To follow along, you’ll want a working RStudio project.

Create a new RStudio project
Go to File → New Project → New Directory → New Project. Give it a name (something like spatial-analysis) and choose where to save it.
Download the data/ folder
The datasets used in the examples are bundled into a single data.zip. Download it and unzip it inside your project directory.

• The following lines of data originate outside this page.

(** What the OS thread of a task does next.  [Holding cs]: it runs, and holds
    the Capabilities [cs]; it is outside the runtime system when it holds none.
    The [Return] states are those of [waitForReturnCapability] (with the
    Capabilities held meanwhile), the [Yield] states of [yieldCapability]. *)
Inductive pc : Type :=
  | Holding (cs : list nat)
  | ReturnEnter (cs : list nat) (c : nat)
  | ReturnLoop (cs : list nat)
  | ReturnSleep (cs : list nat)
  | ReturnCheck (cs : list nat) (c : nat)
  | YieldRelease (c : nat)
  | YieldLoop
  | YieldSleep
  | YieldCheck (c : nat)
  | Exited.
#[export] Instance pc_eq_dec : EqDecision pc.
Proof. solve_decision. Defined.

Inductive condition : Type :=
  | Nobody
  | Waits
  | Signalled.
#[export] Instance condition_eq_dec : EqDecision condition.
Proof. solve_decision. Defined.

(** A task with its in-call: [incall_tso] is [task->incall->tso]. *)
Record Task : Type := mkTask {
  cap : option nat;
  wakeup : bool;
  cond : condition;
  incall_tso : ptr;
  next : ptr;
  worker : bool;
  stopped : bool;
  os_thread : pc
}.
Definition set_cap x t := mkTask x (wakeup t) (cond t) (incall_tso t) (next t) (worker t) (stopped t) (os_thread t).
Definition set_wakeup x t := mkTask (cap t) x (cond t) (incall_tso t) (next t) (worker t) (stopped t) (os_thread t).
Definition set_cond x t := mkTask (cap t) (wakeup t) x (incall_tso t) (next t) (worker t) (stopped t) (os_thread t).
Definition set_incall_tso x t := mkTask (cap t) (wakeup t) (cond t) x (next t) (worker t) (stopped t) (os_thread t).
Definition set_next x t := mkTask (cap t) (wakeup t) (cond t) (incall_tso t) x (worker t) (stopped t) (os_thread t).
Definition set_stopped x t := mkTask (cap t) (wakeup t) (cond t) (incall_tso t) (next t) (worker t) x (os_thread t).
Definition set_os_thread x t := mkTask (cap t) (wakeup t) (cond t) (incall_tso t) (next t) (worker t) (stopped t) x.
Definition isBoundTask (t : Task) : bool := negb (incall_tso t =? NULL).

(** A thread of a run queue: [bound] is [tso->bound->task], NULL if the thread
    is not bound. *)
Record thread : Type := mkThread {
  thread_id : ptr;
  bound : ptr
}.
#[export] Instance thread_eq_dec : EqDecision thread.
Proof. solve_decision. Defined.
Lemma Inv_setT_gen b rq sw s me T f :
  Inv b rq sw s → tasks s !! me = Some T →
  task_ok rq sw s me (f T) → next (f T) = next T →
  (∀ c, c ∈ held (os_thread T) → c ∈ held (os_thread (f T))) →
  (∀ c C th, capabilities s !! c = Some C → th ∈ run_queue C → bound th ≠ NULL → bound_ok s c (bound th) → bound_ok (setT me f s) c (bound th)) →
  (∀ c C, capabilities s !! c = Some C → running_task C = NULL → b ≠ Some c → baton_of T c →
     baton_of (f T) c ∨ ∃ t, t ≠ me ∧ baton s c t) →
  Inv b rq sw (setT me f s).
Proof.
  intros [H1 H2 H3 H4] HT Hok Hn Hh Hb Hbt. split; [| | |done].
  - intros t T'. rewrite setT_task. destruct (decide (me = t)) as [->|].
    + rewrite HT. intros [= <-]. by eapply task_ok_frame.
    + intros Ht. by eapply task_ok_frame; [by apply H1|..].
  - intros c C HC. eapply cap_ok_frame; [by apply H2|done..| | |].
    + intros t _. rewrite nx_setT. destruct (decide (me = t)) as [->|]; [|done]. unfold nx. rewrite HT. cbn. by rewrite Hn.
    + intros th. by apply (Hb c C).
    + intros Hr. destruct (ck_run _ _ _ _ _ (H2 _ _ HC) Hr) as (T1 & HT1 & Hc). rewrite setT_task.
      destruct (decide (me = running_task C)) as [E|]; [|by exists T1]. rewrite <- E in *. rewrite HT in HT1. injection HT1 as <-.
      exists (f T). rewrite HT. split; [done|by apply Hh].
  - intros c C HC Hc Hr Hw. destruct (H3 c C HC Hc Hr Hw) as [t Hbat].
    destruct (decide (t = me)) as [->|]; [|exists t; by apply baton_setT_ne].
    destruct Hbat as (T0 & HT0 & Hbo). rewrite HT in HT0. injection HT0 as <-.
    destruct (Hbt c C HC Hr Hc Hbo) as [Hf|(t' & Hne & Ht')]; [|exists t'; by apply baton_setT_ne].
    exists me, (f T). rewrite setT_task, decide_True, HT by done. by split.
Qed.
Lemma Inv_setT b rq sw s me T f :
  Inv b rq sw s → tasks s !! me = Some T →
  task_ok rq sw s me (f T) → next (f T) = next T →
  (∀ c, c ∈ held (os_thread T) → c ∈ held (os_thread (f T))) →
  (isBoundTask T = true → isBoundTask (f T) = true ∧
     ∀ c, yielding (os_thread T) = true → cap T = Some c → c ∈ held (os_thread (f T)) ∨ yielding (os_thread (f T)) = true ∧ cap (f T) = Some c) →
  (∀ c C, capabilities s !! c = Some C → running_task C = NULL → b ≠ Some c → baton_of T c →
     baton_of (f T) c ∨ ∃ t, t ≠ me ∧ baton s c t) →
  Inv b rq sw (setT me f s).
Proof.
  intros HI HT Hok Hn Hh Hb Hbt. eapply Inv_setT_gen; [done..| |done].
  intros c C th _ _ _ Hb'. apply bound_ok_setT; [done|]. intros T0 HT0 Hi Hc. rewrite HT in HT0. injection HT0 as <-.
  destruct (Hb Hi) as [? Hy]. split; [done|]. destruct Hc as [Hc|[Hc1 Hc2]]; [left; by apply Hh|by apply Hy].
Qed.

(** [me], which is in no queue, takes the free Capability [c]. *)
Definition take (me : ptr) (cs : list nat) (c : nat) (s : rts) : rts :=
  setC c (set_running me) (setT me (λ T, set_os_thread (Holding (c :: cs)) (set_cap (Some c) T)) s).
Lemma Inv_take b rq sw s me T c C :
  Inv b rq sw s → (b = None ∨ b = Some c) → tasks s !! me = Some T → capabilities s !! c = Some C →
  running_task C = NULL → returning (os_thread T) = false → spare T = false → sleeping (os_thread T) = false → os_thread T ≠ Exited →
  (∀ d, yielding (os_thread T) = true → cap T = Some d → d = c) →
  Inv None rq sw (take me (held (os_thread T)) c s).
Proof.
  intros [H1 H2 H3 H4] Hb HT HC Hr Hret Hsp Hsl Hx Hyld. set (s' := take _ _ _ _). pose proof (H1 _ _ HT) as HmT.
  assert (running s c = Some NULL) as Hrun by (unfold running; by rewrite HC, <- Hr).
  assert (∀ t d, t ≠ NULL → running s d = Some t → running s' d = Some t) as Hrun'.
  { intros t d Ht Hd. unfold s', take. rewrite running_setC. destruct (decide (c = d)) as [<-|]; [|done].
    rewrite Hrun in Hd. congruence. }
  assert (c ∉ held (os_thread T)) as Hc.
  { intros Hc. pose proof (tk_held _ _ _ _ _ HmT _ Hc) as E. rewrite Hrun in E. injection E as E. by apply (tk_null _ _ _ _ _ HmT). }
  assert (length (capabilities s') = length (capabilities s)) as Hl by (unfold s', take; by rewrite setC_length).
  split; [| | |intros d Hd; apply H4, lookup_ge_None; rewrite <- Hl; by apply lookup_ge_None].
  - intros t T'. unfold s', take. cbn [tasks setC set_capabilities]. rewrite setT_task. destruct (decide (me = t)) as [<-|].
    + rewrite HT. intros [= <-]. destruct HmT. split; cbn in *.
      * done.
      * intros d [->|Hd]%elem_of_cons; [|by apply (Hrun' me), tk_held0].
        rewrite running_setC, decide_True by done. by rewrite caps_setT, HC.
      * by apply NoDup_cons.
      * intros d. rewrite tk_rq0, Hret. naive_solver.
      * intros d. rewrite tk_sw0, Hsp. unfold spare. cbn. naive_solver.
      * intros _ _. by apply tk_next0.
      * done.
      * done.
      * rewrite Hsl in tk_cond0. destruct (cond T); naive_solver.
      * intros Hst. by apply tk_stopped0 in Hst.
    + intros Ht. eapply task_ok_frame; [by apply H1| |done..]. intros d Hd. apply (Hrun' t); [|done].
      by eapply tk_null, H1.
  - intros d D. unfold s', take. rewrite setC_cap, caps_setT. intros HD. assert (∃ D0, capabilities s !! d = Some D0 ∧
      (D = if decide (c = d) then set_running me D0 else D0)) as (D0 & HD0 & ED).
    { destruct (decide (c = d)) as [<-|]; [|by exists D]. cbn in HD. rewrite HC in HD. injection HD as <-. by exists C. }
    eapply cap_ok_frame with (C := D0); [by apply H2|done|done|subst D; by destruct (decide (c = d))..| | |].
    + intros t _. unfold nx. cbn [tasks setC set_capabilities]. rewrite setT_task. destruct (decide (me = t)) as [<-|]; [|done]. by rewrite HT.
    + intros th _ _ Hb'. refine (bound_ok_setT s d (bound th) me _ Hb' _). intros T0 HT0 Hi Hor. rewrite HT in HT0. injection HT0 as <-.
      split; [done|]. left. apply elem_of_cons. destruct Hor as [?|[Hy Hd]]; [by right|left; by apply Hyld].
    + intros HrD. cbn [tasks setC set_capabilities]. rewrite setT_task.
      subst D. destruct (decide (c = d)) as [<-|].
      * rewrite decide_True by done. cbn. rewrite HT. eexists. split; [done|]. by left.
      * destruct (ck_run _ _ _ _ _ (H2 _ _ HD0) HrD) as (T1 & HT1 & Hd).
        destruct (decide (me = running_task D0)) as [E|]; [|by exists T1].
        rewrite <- E, HT in *. injection HT1 as <-. eexists. split; [done|]. by right.
  - intros d D. unfold s', take. rewrite setC_cap, caps_setT. destruct (decide (c = d)) as [<-|Hcd].
    + rewrite HC. intros [= <-] _. cbn. intros ->. by destruct (tk_null _ _ _ _ _ HmT).
    + intros HD _ HrD Hwant. destruct (H3 d D) as [t Hbt]; [done|destruct Hb; congruence|done|done|].
      exists t. refine (baton_setT_ne s d t me _ _ Hbt). intros ->. destruct Hbt as (T0 & HT0 & Hw0 & Hc0 & _).
      rewrite HT in HT0. injection HT0 as <-. apply Hcd. symmetry. apply Hyld; [|done]. unfold waiting in Hw0. by rewrite Hret in Hw0.
Qed.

You can download the data directly:
```
https://spatial.andybunn.org/data.zip
```
Once it’s unzipped, your folder structure should look something like this:
```
spatial-analysis/
├── data/
│   ├── birdDiv.csv
│   ├── californiaOzonePoints.csv
│   └── ...
└── spatial-analysis.Rproj
```
Use relative paths in your code
Use paths like "data/birdRichnessMexico.rds" rather than full file paths. This keeps the code portable. It will run on any machine without modification.
Code
birdRichness <- readRDS("data/birdRichnessMexico.rds")
Save your .R, .qmd or .Rmd files in the project root
Keep your working files in the project’s root directory. Quarto (.qmd) and R Markdown (.Rmd) are close cousins. The syntax is nearly identical and either will work fine here. After working through the point pattern chapter, your structure might look like this:
```
spatial-analysis/
├── data/
│   ├── birdDiv.csv
│   ├── californiaOzonePoints.csv
│   └── ...
├── pointPatternWork.qmd
└── spatial-analysis.Rproj
```

The Final Frontier

You are going to learn to see the world spatially. By the end you will be able to look at a dataset, ask where things are happening and why, and have tools to answer those questions.

The people who do this work well are not necessarily the ones who find it easiest. They’re the ones who run the code when it breaks, read the error messages, ask questions, and keep going. That’s the whole secret.

You’ve got R running and the data on your machine. Time to use it.